# Try it
In the entries below, spot each line with the word "homeblk" and copy it.

# Stored items
===============

(** After the header is on the disk, the disk describes the transaction. *)
Definition committed_disk : Z -> block :=
  upd (apply_writes (v_disk v) (writes (homeblk s) (logblk s) v n)) start (commit_head s v).

Lemma commit_head_spec :
  length (commit_head s v) = 512%nat /\ head_n (commit_head s v) = n
  /\ forall i, 0 <= i < n -> head_block (commit_head s v) i = homeblk s i.
Proof.
  apply encode_head_spec; [apply (cm_len _ _ HP)|pose proof (cm_n _ _ HP); unfold n; lia|].
  intros i Hi. destruct (gm_home _ _ (cm_geom _ _ HP) i Hi) as [_ ?].
  pose proof (cm_bounds _ _ HP i Hi). unfold homeblk in *. lia.
Qed.

Lemma committed_start : committed_disk start = commit_head s v.
Proof. unfold committed_disk, upd. by rewrite decide_True. Qed.

Lemma committed_ok : head_ok start (lg_size s) committed_disk.
Proof.
  destruct commit_head_spec as (H1 & H2 & H3). pose proof (cm_geom _ _ HP) as G.
  pose proof (gm_n _ _ G). pose proof (cm_n _ _ HP).
  split; rewrite committed_start, ?H2; [unfold n in *; lia|done| |].
  - intros i Hi. rewrite H3 by done. by apply (gm_home _ _ G).
  - intros i j Hi Hj. rewrite !H3 by done. by apply (gm_inj _ _ G).
Qed.

Lemma committed_copies : log_copies start committed_disk = home_writes s v.
Proof.
  destruct commit_head_spec as (H1 & H2 & H3). unfold log_copies, home_writes.
  rewrite committed_start, H2. apply list_fmap_ext. intros k i Hi. apply lookup_seqZ in Hi as [-> Hk].
  rewrite H3 by lia. destruct (logged_content s v (0 + Z.of_nat k)) as [_ E]; [unfold n in Hk; lia|].
  f_equal. exact E.
Qed.
Lemma bfree_spec s v k b :
  let sb := fs_sb s in
  txn s v (k + 1) -> 0 <= k -> map_ok sb v -> 0 <= b < sb_size sb -> (size (v_held v) <= 1)%nat ->
  clean v ->
  if used sb (v_content v) b
  then wp (bfree 1 b) (fun _ s' =>
         done_at s s' (wrote_view (BBLOCK b sb) (clear_bit (b `mod` BPB) (v_content v (BBLOCK b sb))) v) k) s
  else bfree 1 b s = Panic "freeing free block".
Proof.
  intros sb T Hk Hm Hb Hs Hc. destruct (mo_blk _ _ Hm b Hb) as (Hr & Hl & Hh).
  assert (Hw : forall Q : Prop, (forall h bl, txn (with_bl bl s) (vhold (BBLOCK b sb) v) (k + 1) ->
       bl_owns bl h (BBLOCK b sb) ->
       (forall h' b', bl_owns (lg_bl (fs_log s)) h' b' -> bl_owns bl h' b') ->
       bread_ 1 (BBLOCK b sb) s = Done h (with_bl bl s) ->
       Q) -> Q).
  { intros Q HQ. destruct (wp_inv (bread_ 1 (BBLOCK b sb)) (fun h s' => exists bl, s' = with_bl bl s /\
      txn (with_bl bl s) (vhold (BBLOCK b sb) v) (k + 1) /\ bl_owns bl h (BBLOCK b sb) /\
      (forall h' b', bl_owns (lg_bl (fs_log s)) h' b' -> bl_owns bl h' b')) s) as (h & s' & E & bl & -> & ? & ? & ?).
    - eapply wp_bread_fs; [exact T|lia|done|done|done|]. intros h bl ???. by exists bl.
    - eauto. }
  apply Hw. intros h bl T1 O1 M1 E. clear Hw.
  assert (Ed : bytes_of h (with_bl bl s) = Done (v_content v (BBLOCK b sb)) (with_bl bl s)).
  { destruct (wp_inv (bytes_of h) (fun d s' => d = v_content v (BBLOCK b sb) /\ s' = with_bl bl s) (with_bl bl s))
      as (? & ? & E1 & -> & ->); [by eapply wp_bytes_of|done]. }
  destruct (used sb (v_content v) b) eqn:Eu.
  - unfold bfree. apply wp_bind, wp_gets, wp_bind. eapply wp_Done; [exact E|].
    apply wp_bind. eapply wp_Done; [exact Ed|].
    rewrite bit_clear_test. unfold used in Eu. rewrite Eu. cbn [negb].
    apply wp_assoc, wp_bind. eapply (wp_write_fs _ _ k); [exact T1|done|exact O1|]. intros n blk b2 T2 M2.
    eapply (wp_release_fs s); [intros s' Hd; exact Hd| |exact T2|by apply M2| | |].
    + eapply moved_trans; [apply moved_bl|by exists n, blk, b2].
    + by apply clean_write.
    + split; try done; cbn. by rewrite held_back.
    + intros h' b' Hx. split; [by apply M2, M1|]. intros ->.
      apply Hh. eapply owns_held; [exact T|done].
  - unfold bfree, mbind, M_bind, sb_, gets. fold sb. rewrite E, Ed.
    rewrite bit_clear_test. unfold used in Eu. by rewrite Eu.
Qed.
(* ===== verification/FsDir.v ===== *)
(** * Directories ([dirlookup], [dirlink] of [fs.c], theorems)

    A directory is the list of its entries, each an inode number and 14 name
    bytes.  [dirlookup] searches the list, [dirlink] puts an entry into the first
    free place, and a name linked is found again. *)
From S2P Require Import Prelude Layout Locks Sleeplock Blocks BlockMem Log LogSpec LogCrash Fs FsSpec FsAlloc FsNames FsData.

Abbreviation dentry := (Z * list Z)%type.

(** ** The list of entries *)
Definition entry_bytes (c : Z -> block) (i : inode) (k : Z) : list Z := fbytes c i (16 * k) 16.
Definition entry_at (c : Z -> block) (i : inode) (k : Z) : dentry :=
  (de_inum (entry_bytes c i k), de_name (entry_bytes c i k)).
Definition entries_from (c : Z -> block) (i : inode) (k : Z) (m : nat) : list dentry :=
  entry_at c i <$> seqZ k (Z.of_nat m).
Definition dir_of (c : Z -> block) (i : inode) : list dentry := entries_from c i 0 (Z.to_nat (i_size i `div` 16)).

Definition hit (name : list Z) (e : dentry) : bool := (e.1 !=? 0) && (namecmp name e.2 =? 0).
(** The first entry of that name: its inode number and its index. *)
Fixpoint dir_find (k : Z) (l : list dentry) (name : list Z) : option (Z * Z) :=
  match l with
  | [] => None
  | e :: l' => if hit name e then Some (e.1, k) else dir_find (k + 1) l' name
  end.
(** An entry in the first free place, or at the end. *)
Fixpoint dir_put (e : dentry) (l : list dentry) : list dentry :=
  match l with
  | [] => [e]
  | x :: l' => if x.1 =? 0 then e :: l' else x :: dir_put e l'
  end.
Fixpoint dir_free (k : Z) (l : list dentry) : Z :=
  match l with
  | [] => k
  | x :: l' => if x.1 =? 0 then k else dir_free (k + 1) l'
  end.


(** ** Names: [namecmp] is equality of the 14 bytes [strncpy] makes of them *)
Lemma strncmp_canon n p q : strncmp_bytes n p q = 0 <-> strncpy_bytes n p = strncpy_bytes n q.
Proof.
  revert p q. induction n as [|n IH]; intros p q; [done|]. cbn [strncmp_bytes strncpy_bytes]. unfold truth.
  destruct (Z.eqb_spec (hd 0 p) 0) as [Ep|Np]; destruct (Z.eqb_spec (hd 0 q) 0) as [Eq|Nq]; cbn [negb andb].
  - rewrite Ep, Eq. split; done.
  - rewrite Ep. cbn [replicate]. split; [lia|]. intros [= E _]. congruence.
  - destruct (Z.eqb_spec (hd 0 p) (hd 0 q)) as [E|_]; [congruence|]. cbn [replicate]. split; [lia|]. intros [= E _]. congruence.
  - destruct (Z.eqb_spec (hd 0 p) (hd 0 q)) as [E|N].
    + rewrite IH, E. split; [by intros ->|by intros [= H]].
    + split; [lia|]. intros [= E _]. congruence.
Qed.

Lemma strncpy_zeroes n m : strncpy_bytes n (replicate m 0) = replicate n 0.
Proof. destruct n; [done|]. cbn. by destruct m. Qed.

Lemma strncpy_idem n p : strncpy_bytes n (strncpy_bytes n p) = strncpy_bytes n p.
Proof.
  revert p. induction n as [|n IH]; intros p; [done|]. cbn [strncpy_bytes]. unfold truth.
  destruct (Z.eqb_spec (hd 0 p) 0) as [Ep|Np]; cbn [negb].
  - done.
  - cbn [hd]. rewrite (proj2 (Z.eqb_neq _ _) Np). cbn [negb]. f_equal. apply IH.
Qed.

Definition canon (name : list Z) : list Z := strncpy_bytes (Z.to_nat DIRSIZ) name.
Lemma namecmp_canon p q : namecmp p q = 0 <-> canon p = canon q.
Proof. apply strncmp_canon. Qed.
Lemma canon_idem p : canon (canon p) = canon p.
Proof. apply strncpy_idem. Qed.

Lemma hit_canon name name' e : canon name = canon name' -> hit name e = hit name' e.
Proof.
  intros E. unfold hit. f_equal. apply Bool.eq_iff_eq_true. rewrite !Z.eqb_eq, !namecmp_canon. by rewrite E.
Qed.

(** The search after an insertion. *)
Lemma dir_find_put name name' inum k l :
  inum <> 0 -> dir_find k l name = None ->
  dir_find k (dir_put (inum, canon name) l) name' =
    if bool_decide (canon name' = canon name) then Some (inum, dir_free k l) else dir_find k l name'.
Proof.
  intros Hi. assert (Hnew : hit name' (inum, canon name) = bool_decide (canon name' = canon name)).
  { unfold hit; cbn. rewrite (proj2 (Z.eqb_neq _ _) Hi). cbn.
    apply Bool.eq_iff_eq_true. rewrite Z.eqb_eq, namecmp_canon, canon_idem. by rewrite bool_decide_eq_true. }
  revert k. induction l as [|x l IH]; intros k Hnone; cbn [dir_put dir_find dir_free] in *.
  - rewrite Hnew. by case_bool_decide.
  - destruct (hit name x) eqn:Hh; [done|]. destruct (x.1 =? 0) eqn:E; cbn [dir_find].
    + rewrite Hnew. case_bool_decide; [done|]. unfold hit. by rewrite E.
    + rewrite IH by done. case_bool_decide as Hc; [|done]. by rewrite <- (hit_canon _ _ x (eq_sym Hc)), Hh.
Qed.

Section dir.
Context {S : Type} `{BlockLayer S} (devs : Z -> devsw S).
Implicit Types s : fsst S.

(** A locked directory of [n] entries. *)
Record dir_at s (v : view) (dp N n : Z) : Prop := DirAt {
  da_file : file_at s v dp N;
  da_type : i_type (inode_of s dp) = T_DIR;
  da_size : i_size (inode_of s dp) = 16 * n }.

Lemma dir_bounds s v dp N n : dir_at s v dp N n -> 0 <= n <= 4480 /\ 16 * n <= N * 512.
Proof.
  intros [[F1 F2 F3 _ _] _ Es]. pose proof (fo_max _ _ _ F3) as Hm. change MAXFILE with 140 in Hm. lia.
Qed.

Lemma file_moved s s' v ip N : moved s s' -> file_at s v ip N -> file_at s' v ip N.
Proof. intros M [F1 F2 F3 F4 F5]. split; try done; by rewrite (moved_inode _ _ _ M). Qed.

Lemma dir_moved s s' v dp N n : moved s s' -> dir_at s v dp N n -> dir_at s' v dp N n.
Proof. intros M [D1 D2 D3]. split; [by eapply file_moved|by rewrite (moved_inode _ _ _ M)..]. Qed.

Lemma done_step s s1 s2 v q : done_at s s1 v q -> done_at s1 s2 v q -> done_at s s2 v q.
Proof. apply done_trans. Qed.

Lemma entry_read s v q dp N n k :
  txn s v q -> 0 <= q -> dir_at s v dp N n -> 0 <= k < n ->
  exists s', readi devs dp (16 * k) 16 s = Done (16, entry_bytes (v_content v) (inode_of s dp) k) s' /\ done_at s s' v q.
Proof.
  intros T Hq D Hk. destruct (dir_bounds _ _ _ _ _ D) as [Hn _].
  pose proof (readi_bytes devs s v dp N (16 * k) 16 q T Hq (da_file _ _ _ _ _ D) ltac:(lia) ltac:(lia)) as Hr.
  cbn zeta in Hr. rewrite (da_size _ _ _ _ _ D) in Hr. rewrite bool_decide_true in Hr by lia.
  by replace (16 `min` (16 * n - 16 * k)) with 16 in Hr by lia.
Qed.

Lemma entries_cons c i k m : entries_from c i k (Datatypes.S m) = entry_at c i k :: entries_from c i (k + 1) m.
Proof.
  unfold entries_from. rewrite seqZ_cons by lia. cbn [fmap list_fmap]. f_equal. f_equal. f_equal; lia.
Qed.

Lemma dir_of_eq s v dp N n c : dir_at s v dp N n -> dir_of c (inode_of s dp) = entries_from c (inode_of s dp) 0 (Z.to_nat n).
Proof. intros D. unfold dir_of. rewrite (da_size _ _ _ _ _ D). by rewrite Z.mul_comm, Z.div_mul. Qed.

(** One pass of a scan over the entries: what the three loops have in common. *)
Lemma scan_entry s0 s v q dp N n k :
  done_at s0 s v q -> 0 <= q -> dir_at s0 v dp N n -> 0 <= k <= n ->
  ino dp s = Done (inode_of s0 dp) s
  /\ (16 * k <? i_size (inode_of s0 dp)) = (k <? n)
  /\ (k < n -> exists s', readi devs dp (16 * k) sizeof_dirent s = Done (16, entry_bytes (v_content v) (inode_of s0 dp) k) s' /\ done_at s0 s' v q)
  /\ u32 (16 * k + sizeof_dirent) = 16 * (k + 1).
Proof.
  intros (M & T & O) Hq D Hk. destruct (dir_bounds _ _ _ _ _ D) as [Hn _]. split_and!.
  - unfold ino, gets. by rewrite (moved_inode _ _ _ M).
  - rewrite (da_size _ _ _ _ _ D). lia.
  - intros Hlt. destruct (entry_read s v q dp N n k T Hq (dir_moved _ _ _ _ _ _ M D) ltac:(lia)) as (s' & E & Hd).
    exists s'. rewrite (moved_inode _ _ _ M) in E. split; [exact E|]. eapply done_step; [|exact Hd]. by split.
  - unfold sizeof_dirent. rewrite u32_small by lia. lia.
Qed.

Lemma dirlookup_loop s0 v q dp N n name m : forall fuel k s,
  0 <= q -> dir_at s0 v dp N n -> (m < fuel)%nat -> k + Z.of_nat m = n -> 0 <= k -> done_at s0 s v q ->
  exists s', done_at s0 s' v q /\ loop fuel (dirlookup_body devs dp name) (16 * k) s =
    match dir_find k (entries_from (v_content v) (inode_of s0 dp) k m) name with
    | Some (inum, j) => (ip ← iget 1 inum; mret (Some (ip, 16 * j))) s'
    | None => Done None s'
    end.
Proof.
  induction m as [|m IH]; intros fuel k s Hq D Hf Hkm Hk Hd; (destruct fuel as [|fuel]; [lia|]);
    destruct (scan_entry s0 s v q dp N n k Hd Hq D ltac:(lia)) as (Ei & Es & Er & Eo);
    cbn [loop].
  - exists s. split; [done|]. rewrite (bind_Done _ _ _ (inr None) s); [done|].
    unfold dirlookup_body. rewrite (bind_Done _ _ _ _ _ Ei), Es. by replace (k <? n) with false by lia.
  - destruct (Er ltac:(lia)) as (s1 & E1 & Hd1). rewrite entries_cons. cbn [dir_find].
    unfold hit at 1. unfold entry_at at 1 2 3. cbn [fst snd].
    destruct Hd1 as (M1 & T1 & O1).
    assert (Ei1 : ino dp s1 = Done (inode_of s0 dp) s1) by (unfold ino, gets; by rewrite (moved_inode _ _ _ M1)).
    destruct (de_inum _ =? 0) eqn:E0; cbn [negb andb]; [|destruct (namecmp name _ =? 0) eqn:En].
    + destruct (IH fuel (k + 1) s1 Hq D ltac:(lia) ltac:(lia) ltac:(lia) ltac:(by split)) as (s' & Hd' & E').
      exists s'. split; [done|]. rewrite (bind_Done _ _ _ (inl (16 * (k + 1))) s1); [exact E'|].
      unfold dirlookup_body. rewrite (bind_Done _ _ _ _ _ Ei), Es. replace (k <? n) with true by lia. cbn [negb].
      rewrite (bind_Done _ _ _ _ _ E1). by rewrite E0, Eo.
    + exists s1. split; [by split|]. 
      assert (Eb : dirlookup_body devs dp name (16 * k) s = (ip ← iget 1 (de_inum (entry_bytes (v_content v) (inode_of s0 dp) k)); mret (inr (Some (ip, 16 * k)))) s1).
      { unfold dirlookup_body. rewrite (bind_Done _ _ _ _ _ Ei), Es. replace (k <? n) with true by lia. cbn [negb].
      rewrite (bind_Done _ _ _ _ _ E1). change (16 !=? sizeof_dirent) with false. cbv beta iota. rewrite E0, En. rewrite (bind_Done _ _ _ _ _ Ei1).
      rewrite (fo_dev _ _ _ (fa_file _ _ _ _ (da_file _ _ _ _ _ D))). done. }
      unfold mbind, M_bind in Eb |- *. rewrite Eb. by destruct (iget 1 _ s1).
    + destruct (IH fuel (k + 1) s1 Hq D ltac:(lia) ltac:(lia) ltac:(lia) ltac:(by split)) as (s' & Hd' & E').
      exists s'. split; [done|]. rewrite (bind_Done _ _ _ (inl (16 * (k + 1))) s1); [exact E'|].
      unfold dirlookup_body. rewrite (bind_Done _ _ _ _ _ Ei), Es. replace (k <? n) with true by lia. cbn [negb].
      rewrite (bind_Done _ _ _ _ _ E1). by rewrite E0, En, Eo.
Qed.

Lemma dirlink_loop s0 v q dp N n m : forall fuel k s,
  0 <= q -> dir_at s0 v dp N n -> (m < fuel)%nat -> k + Z.of_nat m = n -> 0 <= k -> done_at s0 s v q ->
  exists s', done_at s0 s' v q /\ loop fuel (dirlink_body devs dp) (16 * k) s =
    Done (16 * dir_free k (entries_from (v_content v) (inode_of s0 dp) k m)) s'.
Proof.
  induction m as [|m IH]; intros fuel k s Hq D Hf Hkm Hk Hd; (destruct fuel as [|fuel]; [lia|]);
    destruct (scan_entry s0 s v q dp N n k Hd Hq D ltac:(lia)) as (Ei & Es & Er & Eo);
    cbn [loop].
  - exists s. split; [done|]. rewrite (bind_Done _ _ _ (inr (16 * k)) s); [done|].
    unfold dirlink_body. rewrite (bind_Done _ _ _ _ _ Ei), Es. by replace (k <? n) with false by lia.
  - destruct (Er ltac:(lia)) as (s1 & E1 & Hd1). rewrite entries_cons. cbn [dir_free].
    unfold entry_at at 1. cbn [fst]. destruct (de_inum _ =? 0) eqn:E0.
    + exists s1. split; [done|]. rewrite (bind_Done _ _ _ (inr (16 * k)) s1); [done|].
      unfold dirlink_body. rewrite (bind_Done _ _ _ _ _ Ei), Es. replace (k <? n) with true by lia. cbn [negb].
      rewrite (bind_Done _ _ _ _ _ E1). by rewrite E0.
    + destruct (IH fuel (k + 1) s1 Hq D ltac:(lia) ltac:(lia) ltac:(lia) Hd1) as (s' & Hd' & E').
      exists s'. split; [done|]. rewrite (bind_Done _ _ _ (inl (16 * (k + 1))) s1); [exact E'|].
      unfold dirlink_body. rewrite (bind_Done _ _ _ _ _ Ei), Es. replace (k <? n) with true by lia. cbn [negb].
      rewrite (bind_Done _ _ _ _ _ E1). by rewrite E0, Eo.
Qed.

Lemma dirlookup_eq s v q dp N n name :
  txn s v q -> 0 <= q -> dir_at s v dp N n ->
  exists s', done_at s s' v q /\ dirlookup devs dp name s =
    match dir_find 0 (dir_of (v_content v) (inode_of s dp)) name with
    | Some (inum, j) => (ip ← iget 1 inum; mret (Some (ip, 16 * j))) s'
    | None => Done None s'
    end.
Proof.
  intros T Hq D. destruct (dir_bounds _ _ _ _ _ D) as [Hn _]. rewrite (dir_of_eq _ _ _ _ _ _ D).
  unfold dirlookup. rewrite (bind_Done _ _ s (inode_of s dp) s) by done. rewrite (da_type _ _ _ _ _ D).
  apply (dirlookup_loop s v q dp N n name (Z.to_nat n) _ 0 s); try done; [|lia|by apply done_refl].
  rewrite (da_size _ _ _ _ _ D). unfold dir_fuel, sizeof_dirent. zlia.
Qed.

===============

# Expected answer
  upd (apply_writes (v_disk v) (writes (homeblk s) (logblk s) v n)) start (commit_head s v).
  /\ forall i, 0 <= i < n -> head_block (commit_head s v) i = homeblk s i.
  pose proof (cm_bounds _ _ HP i Hi). unfold homeblk in *. lia.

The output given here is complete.